== Exercise ==
Some entries follow. Reproduce exactly the lines starting at the one with "Definition set_netif v" and stopping after the one with "Definition set_echo_reply_rl v".

== Extracted material ==
(* ===== verification/Netd.v ===== *)
(** The network service below TCP, user/services/netd: frames being built (common/txframe.c),
    Ethernet and ARP (link), IP and ICMP (net), UDP and the TCP segments on the wire (transport).

    The state is what these files keep in static variables, with the transmit ring shared with the
    driver, the clock, the results of [malloc] and [Signal] given in advance, and the number of
    allocated blocks.  Memory a packet is read from is the list of bytes from the pointer to the end
    of its slot, and a read or write outside a slot is a panic.  Function pointers are numbers; the
    code above, which they lead to, is the interface [Upper], and [app] is its state. *)
From S2P Require Import Prelude Str Ring Tcp Wire.

#[local] Open Scope Z_scope.

Definition ERR_SYSDOWN : Z := -102.
Definition ERR_DUPLICATE : Z := -104.
Definition ERR_MALFORMED : Z := -105.
Definition NIC_MTU : Z := 1500.

(** * common/globals.h *)

Record Netif := MkNetif { ip : Z; netmask : Z; gateway : Z; dns : Z; mac : list Z }.
Definition BROADCAST_MAC : list Z := replicate 6 0xFF.

Record RateLimiter := MkRateLimiter { tokens : Z; last_ms : Z }.
Definition RateAllow (now : Z) (rl : RateLimiter) (rate burst : Z) : bool * RateLimiter :=
  let rl :=
    if last_ms rl =? 0 then MkRateLimiter burst (if truthy now then now else 1) else
    let refill := w32 (w64 (w32 (now - last_ms rl) * rate) / 1000) in
    if truthy refill then
      let t := w32 (tokens rl + refill) in
      MkRateLimiter (if burst <? t then burst else t) now
    else rl in
  if tokens rl =? 0 then (false, rl) else (true, MkRateLimiter (tokens rl - 1) (last_ms rl)).

(** * The tables *)

Definition ARP_MAX_ENTRIES : Z := 64.
Definition ARP_MAX_QUEUE : Z := 3.
Definition ARP_MAX_PROBES : Z := 2.
Definition ARP_PROBE_MS : Z := 500.
Definition ARP_REACHABLE_MS : Z := 60000.
Definition ACD_PROBE_NUM : Z := 3.
Definition ACD_PROBE_MS : Z := 1000.

Inductive ArpState := ARP_FREE | ARP_INCOMPLETE | ARP_REACHABLE.
#[global] Instance ArpState_eq_dec : EqDecision ArpState.
Proof. solve_decision. Defined.
(** A queued packet; its [len] is the length of [data]. *)
Record ArpPending := MkPending { pd_data : list Z; pd_ethertype : Z }.
(** [queue] holds the first [qlen] elements of the array. *)
Record ArpEntry := MkArpEntry { e_ip : Z; e_mac : list Z; e_state : ArpState; probes : Z; last_tx_ms : Z; expire_ms : Z; queue : list ArpPending }.
Definition arp_zero : ArpEntry := MkArpEntry 0 (replicate 6 0) ARP_FREE 0 0 0 [].

(** In-flight conflict detection; a callback is a number, [None] is NULL. *)
Record Acd := MkAcd { acd_active : bool; acd_ip : Z; acd_probes : Z; acd_next_ms : Z; acd_on_result : option Z }.

Definition UDP_MAX_TABLE : Z := 64.
Definition UDP_MAX_PAYLOAD : Z := NIC_MTU - 20 - 8.
Record UdpTableEntry := MkUdpEntry { ut_port : Z; ut_handler : option Z }.

Record nst (A : Type) := Nst { tx_ring : NicRing; netif : Netif; id_counter : Z; arp_table : list ArpEntry; acd : Acd; udp_table : list UdpTableEntry;
  echo_reply_rl : RateLimiter; arp_reply_rl : RateLimiter; clock : Z; malloc_results : list bool; live : Z; signal_results : list Z; app : A }.
Arguments Nst {A}.
Arguments tx_ring {A}.
Arguments netif {A}.
Arguments id_counter {A}.
Arguments arp_table {A}.
Arguments acd {A}.
Arguments udp_table {A}.
Arguments echo_reply_rl {A}.
Arguments arp_reply_rl {A}.
Arguments clock {A}.
Arguments malloc_results {A}.
Arguments live {A}.
Arguments signal_results {A}.
Arguments app {A}.

Section setters.
Context {A : Type}.
Implicit Type x : nst A.
Definition set_tx_ring v x := Nst v (netif x) (id_counter x) (arp_table x) (acd x) (udp_table x) (echo_reply_rl x) (arp_reply_rl x) (clock x) (malloc_results x) (live x) (signal_results x) (app x).
Definition set_netif v x := Nst (tx_ring x) v (id_counter x) (arp_table x) (acd x) (udp_table x) (echo_reply_rl x) (arp_reply_rl x) (clock x) (malloc_results x) (live x) (signal_results x) (app x).
Definition set_id_counter v x := Nst (tx_ring x) (netif x) v (arp_table x) (acd x) (udp_table x) (echo_reply_rl x) (arp_reply_rl x) (clock x) (malloc_results x) (live x) (signal_results x) (app x).
Definition set_arp_table v x := Nst (tx_ring x) (netif x) (id_counter x) v (acd x) (udp_table x) (echo_reply_rl x) (arp_reply_rl x) (clock x) (malloc_results x) (live x) (signal_results x) (app x).
Definition set_acd v x := Nst (tx_ring x) (netif x) (id_counter x) (arp_table x) v (udp_table x) (echo_reply_rl x) (arp_reply_rl x) (clock x) (malloc_results x) (live x) (signal_results x) (app x).
Definition set_udp_table v x := Nst (tx_ring x) (netif x) (id_counter x) (arp_table x) (acd x) v (echo_reply_rl x) (arp_reply_rl x) (clock x) (malloc_results x) (live x) (signal_results x) (app x).
Definition set_echo_reply_rl v x := Nst (tx_ring x) (netif x) (id_counter x) (arp_table x) (acd x) (udp_table x) v (arp_reply_rl x) (clock x) (malloc_results x) (live x) (signal_results x) (app x).
Definition set_arp_reply_rl v x := Nst (tx_ring x) (netif x) (id_counter x) (arp_table x) (acd x) (udp_table x) (echo_reply_rl x) v (clock x) (malloc_results x) (live x) (signal_results x) (app x).
Definition set_clock v x := Nst (tx_ring x) (netif x) (id_counter x) (arp_table x) (acd x) (udp_table x) (echo_reply_rl x) (arp_reply_rl x) v (malloc_results x) (live x) (signal_results x) (app x).
Definition set_malloc_results v x := Nst (tx_ring x) (netif x) (id_counter x) (arp_table x) (acd x) (udp_table x) (echo_reply_rl x) (arp_reply_rl x) (clock x) v (live x) (signal_results x) (app x).
Definition set_live v x := Nst (tx_ring x) (netif x) (id_counter x) (arp_table x) (acd x) (udp_table x) (echo_reply_rl x) (arp_reply_rl x) (clock x) (malloc_results x) v (signal_results x) (app x).
Definition set_signal_results v x := Nst (tx_ring x) (netif x) (id_counter x) (arp_table x) (acd x) (udp_table x) (echo_reply_rl x) (arp_reply_rl x) (clock x) (malloc_results x) (live x) v (app x).
Definition set_app (v : A) x := Nst (tx_ring x) (netif x) (id_counter x) (arp_table x) (acd x) (udp_table x) (echo_reply_rl x) (arp_reply_rl x) (clock x) (malloc_results x) (live x) (signal_results x) v.
End setters.
Definition NM (A : Type) := M (nst A).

== Reply ==
Definition set_netif v x := Nst (tx_ring x) v (id_counter x) (arp_table x) (acd x) (udp_table x) (echo_reply_rl x) (arp_reply_rl x) (clock x) (malloc_results x) (live x) (signal_results x) (app x).
Definition set_id_counter v x := Nst (tx_ring x) (netif x) v (arp_table x) (acd x) (udp_table x) (echo_reply_rl x) (arp_reply_rl x) (clock x) (malloc_results x) (live x) (signal_results x) (app x).
Definition set_arp_table v x := Nst (tx_ring x) (netif x) (id_counter x) v (acd x) (udp_table x) (echo_reply_rl x) (arp_reply_rl x) (clock x) (malloc_results x) (live x) (signal_results x) (app x).
Definition set_acd v x := Nst (tx_ring x) (netif x) (id_counter x) (arp_table x) v (udp_table x) (echo_reply_rl x) (arp_reply_rl x) (clock x) (malloc_results x) (live x) (signal_results x) (app x).
Definition set_udp_table v x := Nst (tx_ring x) (netif x) (id_counter x) (arp_table x) (acd x) v (echo_reply_rl x) (arp_reply_rl x) (clock x) (malloc_results x) (live x) (signal_results x) (app x).
Definition set_echo_reply_rl v x := Nst (tx_ring x) (netif x) (id_counter x) (arp_table x) (acd x) (udp_table x) v (arp_reply_rl x) (clock x) (malloc_results x) (live x) (signal_results x) (app x).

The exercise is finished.